I'm grateful that Macmillan exists. They've helped me. But I do think their choices of themes for their campaigns over the last few years could have been better thought out. The one about "coming to get cancer" as if it was a sentient being and would be scared by people posing like a boxer before getting in the ring to beat cancer into submission, didn't go down well amongst a lot of patients, just like the brave the shave one.

i would prefer it if people raised money by having a coffee morning.

wannabestressfree · 07/08/2017 18:27

Gloria I caught sight of myself in the mirror just before being told I was dying and would be admitted immediately and I didn't recognise myself. I looked like an angry monster.

I look less angry now lol. Dying bit will have to wait as it's not practical at the moment Wink

gloriawasright · 07/08/2017 18:43

Wannabastressfree
I wish you all the very best Flowers
I am quite humbled by how much some of you are coping with all that's thrown at you ,I am actually one of the lucky ones I think .touch wood ,I am well on the road to recovery.
Motoko
That's exactly what my hair came in like .i even said the same words , grey granny curls .they had to go .and the grey too .
I tried for a few months to embrace the grey 😂
I'm back on the dye now .

AlexaAmbidextra · 07/08/2017 18:44

As someone who works with people with cancer I'm well aware that Macmillan isn't always the wonderful organisation it claims to be. Sadly, I have heard too many tales that demonstrate the opposite. Sad

terrylene · 07/08/2017 18:56

I have done the coffee mornings - but not impressed with Macmillan at the sharp end when both MIL and FIL died of cancer Sad

terrylene · 07/08/2017 18:57

And too many chuggers on the doorstep

meadowlark3 · 07/08/2017 19:02

This has been happening for a long time in the US for paediatric cancer research, with an organisation called St Baldrick's. I believe t started as a way for young children to not feel so alone when losing their hair to chemo.

FuzzyCustard · 07/08/2017 19:04

Completely with those eg Arsenic who feels that this campaign trivialises the loss of hair through chemotherapy. And the use of the word "brave" concerns me too...how is it brave to cut your hair off? Try being diagnosed with a potentially terminal illness, for which the only possible treatment is difficult, life changing, debilitating and means you lose your hair (eyebrow, lashes and body hair too) and compromised your whole identity.

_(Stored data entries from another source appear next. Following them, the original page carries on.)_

(* ===== verification/Cli.v ===== *)
(** The command line client (src/product/apps/cli/cli.cpp): the parsing of the
    arguments, the four commands over the C interface, and their output.

    A stream is the text written to it.  The code's string literals contain
    double quotes; [json] writes them as apostrophes.  The handle of a command is
    closed where the destructor of [Handle] runs, at the return. *)
From S2P Require Import Prelude Containers Common Provider Session Catalog Frame EventStore DataStore HealthStore ProcessorGraph Metrics Service Protocol Codec Handshake Socket ClientView Standalone Embedded PublicApi Handle ClientApi Text.
Local Open Scope string_scope.
Local Open Scope list_scope.
Open Scope Z_scope.
Open Scope pdcm_scope.

(** ** Options *)

Definition kSecond : Z := 1000000000.
Definition kMaximumDuration : Z := 60000000000.

Inductive Command := CmdHelp | CmdVersion | CmdDiscovery | CmdDmon | CmdHealth.
#[export] Instance Command_eq_dec : EqDecision Command.
Proof. solve_decision. Defined.
Inductive Format := FmtHuman | FmtJson.
#[export] Instance Format_eq_dec : EqDecision Format.
Proof. solve_decision. Defined.

Record Options := mkOptions {
  op_command : Command;
  op_format : Format;
  op_mode : Z;
  op_endpoint : string;
  op_timeout_ns : Z;
  op_device : option Z;
  op_metrics : list string;
  op_count : Z;
  op_period_ns : Z;
  op_fresh : bool;
  op_verbose : bool;
  op_command_help : bool }.
Definition options_default : Options :=
  mkOptions CmdHelp FmtHuman PDCM_MODE_STANDALONE "/run/pdcm/pdcm.sock" kSecond None [] 1 kSecond false false false.

Definition op_set_command (o : Options) (x : Command) : Options :=
  mkOptions x (op_format o) (op_mode o) (op_endpoint o) (op_timeout_ns o) (op_device o) (op_metrics o) (op_count o) (op_period_ns o) (op_fresh o) (op_verbose o) (op_command_help o).
Definition op_set_format (o : Options) (x : Format) : Options :=
  mkOptions (op_command o) x (op_mode o) (op_endpoint o) (op_timeout_ns o) (op_device o) (op_metrics o) (op_count o) (op_period_ns o) (op_fresh o) (op_verbose o) (op_command_help o).
Definition op_set_mode (o : Options) (x : Z) : Options :=
  mkOptions (op_command o) (op_format o) x (op_endpoint o) (op_timeout_ns o) (op_device o) (op_metrics o) (op_count o) (op_period_ns o) (op_fresh o) (op_verbose o) (op_command_help o).
Definition op_set_endpoint (o : Options) (x : string) : Options :=
  mkOptions (op_command o) (op_format o) (op_mode o) x (op_timeout_ns o) (op_device o) (op_metrics o) (op_count o) (op_period_ns o) (op_fresh o) (op_verbose o) (op_command_help o).
Definition op_set_timeout (o : Options) (x : Z) : Options :=
  mkOptions (op_command o) (op_format o) (op_mode o) (op_endpoint o) x (op_device o) (op_metrics o) (op_count o) (op_period_ns o) (op_fresh o) (op_verbose o) (op_command_help o).
Definition op_set_device (o : Options) (x : Z) : Options :=
  mkOptions (op_command o) (op_format o) (op_mode o) (op_endpoint o) (op_timeout_ns o) (Some x) (op_metrics o) (op_count o) (op_period_ns o) (op_fresh o) (op_verbose o) (op_command_help o).
Definition op_add_metric (o : Options) (x : string) : Options :=
  mkOptions (op_command o) (op_format o) (op_mode o) (op_endpoint o) (op_timeout_ns o) (op_device o) (op_metrics o ++ [x]) (op_count o) (op_period_ns o) (op_fresh o) (op_verbose o) (op_command_help o).
Definition op_set_count (o : Options) (x : Z) : Options :=
  mkOptions (op_command o) (op_format o) (op_mode o) (op_endpoint o) (op_timeout_ns o) (op_device o) (op_metrics o) x (op_period_ns o) (op_fresh o) (op_verbose o) (op_command_help o).
Definition op_set_period (o : Options) (x : Z) : Options :=
  mkOptions (op_command o) (op_format o) (op_mode o) (op_endpoint o) (op_timeout_ns o) (op_device o) (op_metrics o) (op_count o) x (op_fresh o) (op_verbose o) (op_command_help o).
Definition op_set_flags (o : Options) (fresh verbose command_help : bool) : Options :=
  mkOptions (op_command o) (op_format o) (op_mode o) (op_endpoint o) (op_timeout_ns o) (op_device o) (op_metrics o) (op_count o) (op_period_ns o)
    (op_fresh o || fresh) (op_verbose o || verbose) (op_command_help o || command_help).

Having said that, Macmillan have been absolutely brilliant throughout my husband's cancer. We haven't had a MacM nurse, but have had huge emotional support from them (for free), which the NHS doesn't have time to do as they concentrate on the clinical.

I don't feel I can support this particular campaign, but as an organisation I appreciate all they have done for us, and continue to do.